Collection entries:

Lemma scan_u_bmp c r : 0 <= c < 65536 -> is_surrogate c = false -> scan_u (hex4 c ++ r) = Some (c, r).
Proof.
  intros Hc Hs. unfold scan_u. rewrite scan_hex4_hex4 by done.
  replace (is_high c) with false; [done|]. unfold is_high, is_surrogate in *. lia.
Qed.

Lemma scan_u_pair c r :
  0x10000 <= c < 0x110000 ->
  scan_u (hex4 (0xD800 + (c - 0x10000) / 1024)
          ++ u_escape (0xDC00 + (c - 0x10000) mod 1024) ++ r) = Some (c, r).
Proof.
  intros Hc. assert (0 <= (c - 0x10000) / 1024 < 1024) as H1 by zdm.
  assert (0 <= (c - 0x10000) mod 1024 < 1024) as H2 by zdm.
  unfold scan_u. rewrite scan_hex4_hex4 by lia.
  replace (is_high _) with true by (unfold is_high; lia).
  unfold u_escape. rewrite <- !app_comm_cons.
  change (c_backslash :: 117 :: ?x) with ([c_backslash; 117] ++ x).
  rewrite strip_prefix_app, scan_hex4_hex4 by lia.
  replace (is_low _) with true by (unfold is_low; lia). do 2 f_equal. zdm.
Qed.

Lemma short_escape_spec c e :
  short_escape c = Some e -> e <> 117 /\ unescape e = Some c.
Proof.
  unfold short_escape. repeat case_match; intros [= <-]; breflect; subst; done.
Qed.

Lemma short_escape_none c : short_escape c = None -> c <> 34 /\ c <> 92.
Proof. unfold short_escape. repeat case_match; breflect; try done; lia. Qed.

Lemma scan_string_step f x r :
  scan_string (S f) (c_backslash :: r) =
  match scan_escape r with
  | Some (x, r') =>
      match scan_string f r' with Some (t, r2) => Some (x :: t, r2) | None => None end
  | None => None
  end /\
  (x <> 34 -> x <> 92 -> 32 <= x -> scan_string (S f) (x :: r) =
     match scan_string f r with Some (t, r2) => Some (x :: t, r2) | None => None end).
Proof.
  split; [done|]. intros. cbn [scan_string]. unfold c_quote, c_backslash.
  replace (x =? 34) with false by lia. replace (x =? 92) with false by lia.
  by replace (x <? 32) with false by lia.
Qed.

PROBLEM
Scan the records for the string "false" and report each line where it occurs.

ANSWER SPACE
Lemma scan_u_bmp c r : 0 <= c < 65536 -> is_surrogate c = false -> scan_u (hex4 c ++ r) = Some (c, r).
  replace (is_high c) with false; [done|]. unfold is_high, is_surrogate in *. lia.
  replace (x =? 34) with false by lia. replace (x =? 92) with false by lia.
  by replace (x <? 32) with false by lia.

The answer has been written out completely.